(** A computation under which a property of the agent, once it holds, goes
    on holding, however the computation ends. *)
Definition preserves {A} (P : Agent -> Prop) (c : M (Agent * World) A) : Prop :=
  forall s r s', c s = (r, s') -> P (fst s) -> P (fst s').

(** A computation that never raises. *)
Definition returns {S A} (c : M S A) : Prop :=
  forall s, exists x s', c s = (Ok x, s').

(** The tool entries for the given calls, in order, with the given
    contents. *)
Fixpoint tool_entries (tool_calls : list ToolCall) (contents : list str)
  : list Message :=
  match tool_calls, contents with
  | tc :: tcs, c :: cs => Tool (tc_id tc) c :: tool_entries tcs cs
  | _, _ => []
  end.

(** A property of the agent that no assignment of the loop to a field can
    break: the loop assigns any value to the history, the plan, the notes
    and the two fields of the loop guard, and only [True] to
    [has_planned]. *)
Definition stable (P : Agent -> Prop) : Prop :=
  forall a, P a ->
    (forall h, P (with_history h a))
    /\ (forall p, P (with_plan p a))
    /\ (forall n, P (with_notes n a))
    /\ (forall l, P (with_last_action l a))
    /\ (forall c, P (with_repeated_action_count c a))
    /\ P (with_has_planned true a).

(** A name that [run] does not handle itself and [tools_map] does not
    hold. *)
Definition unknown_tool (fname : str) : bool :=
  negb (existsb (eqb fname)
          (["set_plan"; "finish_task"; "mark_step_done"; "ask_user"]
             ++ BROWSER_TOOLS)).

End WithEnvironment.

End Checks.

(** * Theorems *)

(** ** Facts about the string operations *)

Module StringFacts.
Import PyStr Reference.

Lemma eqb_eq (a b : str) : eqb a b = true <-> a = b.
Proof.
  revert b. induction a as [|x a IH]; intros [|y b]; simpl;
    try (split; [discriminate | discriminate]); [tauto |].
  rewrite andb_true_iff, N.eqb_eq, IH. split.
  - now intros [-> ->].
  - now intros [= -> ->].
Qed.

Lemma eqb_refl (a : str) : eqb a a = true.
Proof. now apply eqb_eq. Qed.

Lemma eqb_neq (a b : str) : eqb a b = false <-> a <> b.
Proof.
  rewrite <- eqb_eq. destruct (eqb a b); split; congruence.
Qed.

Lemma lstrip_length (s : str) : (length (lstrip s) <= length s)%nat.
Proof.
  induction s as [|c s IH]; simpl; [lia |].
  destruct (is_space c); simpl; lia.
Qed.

__What is being asked__:
In the material above, find every line with the word "contents" and show it.

__Answer__:
    contents. *)
Fixpoint tool_entries (tool_calls : list ToolCall) (contents : list str)
  match tool_calls, contents with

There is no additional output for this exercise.